▶ _ASSIGNED TASK_: Please take the lines from the one holding "(close_fd (write_descriptor_ f)) ;;" through the one holding "Definition interrupt_select : M" in the data below and copy them exactly.

▶ _Collected data entries_:
(** New descriptors are not in use and not negative; [close] gives its descriptor
    back whatever it reports. *)
Class FdKernelOk (K : Type) `{FdKernel K} := {
  in_table : K -> gset Z;
  fd_nonneg k fd : fd ∈ in_table k -> 0 <= fd;
  fd_made c k a k' : makes_one c = true -> fd_syscall c k = (a, k') ->
    (exists fd, a = FdReturned fd [] /\ (fd ∉ in_table k) /\ in_table k' = ({[fd]} ∪ in_table k)) \/
    (exists e, a = FdFailed e /\ in_table k' = in_table k);
  fd_piped k a k' : fd_syscall FdPipe k = (a, k') ->
    (exists r w, a = FdReturned 0 [r; w] /\ r <> w /\ (r ∉ in_table k) /\ (w ∉ in_table k) /\
      in_table k' = ({[r; w]} ∪ in_table k)) \/
    (exists e, a = FdFailed e /\ in_table k' = in_table k);
  fd_closed fd k a k' : fd_syscall (FdClose fd) k = (a, k') -> in_table k' = (in_table k ∖ {[fd]});
  fd_kept c k a k' : makes_none c = true -> fd_syscall c k = (a, k') -> in_table k' = in_table k;
}.

(** <sys/eventfd.h>, <sys/epoll.h>, <sys/timerfd.h>, <fcntl.h>, <errno.h> *)
Definition EFD_CLOEXEC : Z := 0x80000.
Definition EFD_NONBLOCK : Z := 0x800.
Definition EPOLL_CLOEXEC : Z := 0x80000.
Definition TFD_CLOEXEC : Z := 0x80000.
Definition F_SETFD : Z := 2.
Definition F_SETFL : Z := 4.
Definition FD_CLOEXEC : Z := 1.
Definition O_NONBLOCK : Z := 0x800.
Definition EINVAL : Z := 22.
Definition ENOSYS : Z := 38.
Definition epoll_size : Z := 20000.

(** ** The state *)

(** The members of the interrupter and of the reactor; -1 stands for no descriptor. *)
Record Fds := mkFds {
  read_descriptor_ : Z;
  write_descriptor_ : Z;
  epoll_fd_ : Z;
  own_timer_fd_ : Z;
}.

Record FdReactor (K Q : Type) := mkFdReactor { kernel_of : K; own_fds : Fds; reactor_of : Reactor Q }.
Arguments mkFdReactor {K Q} _ _ _.
Arguments kernel_of {K Q} _.
Arguments own_fds {K Q} _.
Arguments reactor_of {K Q} _.

Inductive FdEffect := FdSys (c : FdCall) | InReactor (e : ReactorEffect).

Inductive fork_event := fork_prepare | fork_parent | fork_child.

Definition no_fds : Fds := mkFds (-1) (-1) (-1) (-1).

(** Whether the reactor has a timer descriptor is all AsioReactor.v knows of it. *)
Definition set_has_timer_fd {Q} (x : bool) (s : Reactor Q) : Reactor Q :=
  mkReactor (states s) (live_list_ s) (free_list_ s) x (timer_queues_ s) (reactor_shutdown_ s) (op_ec_ s)
    (performs s) (ctls s) (waits s).

(** ** The interrupter *)

Section fds.
Context {K : Type} `{!FdKernel K} {Q : Type} `{!TimerQueueSet Q}.
Context (epoll_ctl : nat -> Z).

Local Abbreviation M := (comp (FdReactor K Q) FdEffect).
Implicit Types (s : FdReactor K Q) (f : Fds).

(** A call with what it returns, what it writes and [errno] if it failed. *)
Definition sys (c : FdCall) : M (Z * list Z * Z) :=
  s ← get_state;
  emit (FdSys c) ;;
  let '(a, k) := fd_syscall c (kernel_of s) in
  modify (fun s => mkFdReactor k (own_fds s) (reactor_of s)) ;;
  (mret match a with FdFailed e => (-1, [], e) | FdReturned r fds => (r, fds, 0) end).

Definition set_own (g : Fds -> Fds) : M unit :=
  modify (fun s => mkFdReactor (kernel_of s) (g (own_fds s)) (reactor_of s)).

Definition on_own_reactor {A} (m : comp (Reactor Q) ReactorEffect A) : M A := fun s =>
  let '(es, r, a) := m (reactor_of s) in (InReactor <$> es, mkFdReactor (kernel_of s) (own_fds s) r, a).

Definition set_interrupter (r w : Z) : M unit := set_own (fun f => mkFds r w (epoll_fd_ f) (own_timer_fd_ f)).

Definition fcntl (fd cmd arg : Z) : M unit := sys (FdFcntl fd cmd arg) ;; (mret tt).

(** The two calls of [fcntl] that follow a creation. *)
Definition make_non_blocking_on_exec (fd : Z) : M unit := fcntl fd F_SETFL O_NONBLOCK ;; (fcntl fd F_SETFD FD_CLOEXEC).

(** [eventfd], or without flags where the kernel does not know them. *)
Definition open_eventfd : M unit :=
  r ← sys (FdEventfd (Z.lor EFD_CLOEXEC EFD_NONBLOCK));
  set_interrupter r.1.1 r.1.1 ;;
  (when ((r.1.1 =? -1) && (r.2 =? EINVAL))
     (r ← sys (FdEventfd 0);
      set_interrupter r.1.1 r.1.1 ;; (when (negb (r.1.1 =? -1)) (make_non_blocking_on_exec r.1.1)))).

Definition open_pipe : M unit :=
  r ← sys FdPipe;
  match r with
  | (0, [fd0; fd1], _) =>
      s ← get_state; set_interrupter fd0 (write_descriptor_ (own_fds s)) ;;
      (make_non_blocking_on_exec fd0 ;;
       (set_interrupter fd0 fd1 ;; (make_non_blocking_on_exec fd1)))
  | _ => fail_with (SystemError "eventfd_select_interrupter")
  end.

Definition open_descriptors : M unit :=
  open_eventfd ;;
  (s ← get_state;
   when (read_descriptor_ (own_fds s) =? -1) open_pipe).

Definition close_fd (fd : Z) : M unit := sys (FdClose fd) ;; (mret tt).

Definition close_descriptors : M unit :=
  s ← get_state;
  let f := own_fds s in
  when (negb (write_descriptor_ f =? -1) && negb (write_descriptor_ f =? read_descriptor_ f))
    (close_fd (write_descriptor_ f)) ;;
  (when (negb (read_descriptor_ f =? -1)) (close_fd (read_descriptor_ f))).

Definition recreate : M unit := close_descriptors ;; (set_interrupter (-1) (-1) ;; open_descriptors).

Definition interrupt_select : M unit :=
  s ← get_state; sys (FdWrite (write_descriptor_ (own_fds s)) 1) ;; (mret tt).

(** ** The reactor *)

Definition do_epoll_create : M Z :=
  r ← sys (FdEpollCreate1 EPOLL_CLOEXEC);
  r ← (if (r.1.1 =? -1) && ((r.2 =? EINVAL) || (r.2 =? ENOSYS))
       then r ← sys (FdEpollCreate epoll_size);
            when (negb (r.1.1 =? -1)) (fcntl r.1.1 F_SETFD FD_CLOEXEC) ;; (mret r)
       else mret r);
  if r.1.1 =? -1 then fail_with (SystemError "epoll") else mret r.1.1.

(** -1 if there is no timer descriptor to be had. *)
Definition do_timerfd_create : M Z :=
  r ← sys (FdTimerfdCreate TFD_CLOEXEC);
  if (r.1.1 =? -1) && (r.2 =? EINVAL)
  then r ← sys (FdTimerfdCreate 0);
       when (negb (r.1.1 =? -1)) (fcntl r.1.1 F_SETFD FD_CLOEXEC) ;; (mret r.1.1)
  else mret r.1.1.

Definition open_epoll : M unit :=
  fd ← do_epoll_create;
  set_own (fun f => mkFds (read_descriptor_ f) (write_descriptor_ f) fd (own_timer_fd_ f)).

Definition open_timer : M unit :=
  fd ← do_timerfd_create;
  set_own (fun f => mkFds (read_descriptor_ f) (write_descriptor_ f) (epoll_fd_ f) fd) ;;
  (modify (fun s => mkFdReactor (kernel_of s) (own_fds s) (set_has_timer_fd (negb (fd =? -1)) (reactor_of s)))).

(** What a member that was constructed does when a later one throws. *)
Definition unwinding (m cleanup : M unit) : M unit := fun s =>
  let '(es, s', r) := m s in
  match r with
  | Ok a => (es, s', Ok a)
  | Err e => let '(es', s'', r') := cleanup s' in (es ++ es', s'', match r' with Ok _ => Err e | Err e' => Err e' end)
  end.

(** [epoll_reactor::epoll_reactor]: the interrupter, the descriptors of epoll and of
    the timer, then the body. *)
Definition construct_epoll_reactor : M unit :=
  set_own (fun _ => no_fds) ;;
  (open_descriptors ;;
   (unwinding open_epoll close_descriptors ;;
    (open_timer ;; (on_own_reactor (construct_reactor epoll_ctl))))).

▶ _TASK RESPONSE_:
    (close_fd (write_descriptor_ f)) ;;
  (when (negb (read_descriptor_ f =? -1)) (close_fd (read_descriptor_ f))).

Definition recreate : M unit := close_descriptors ;; (set_interrupter (-1) (-1) ;; open_descriptors).

Definition interrupt_select : M unit :=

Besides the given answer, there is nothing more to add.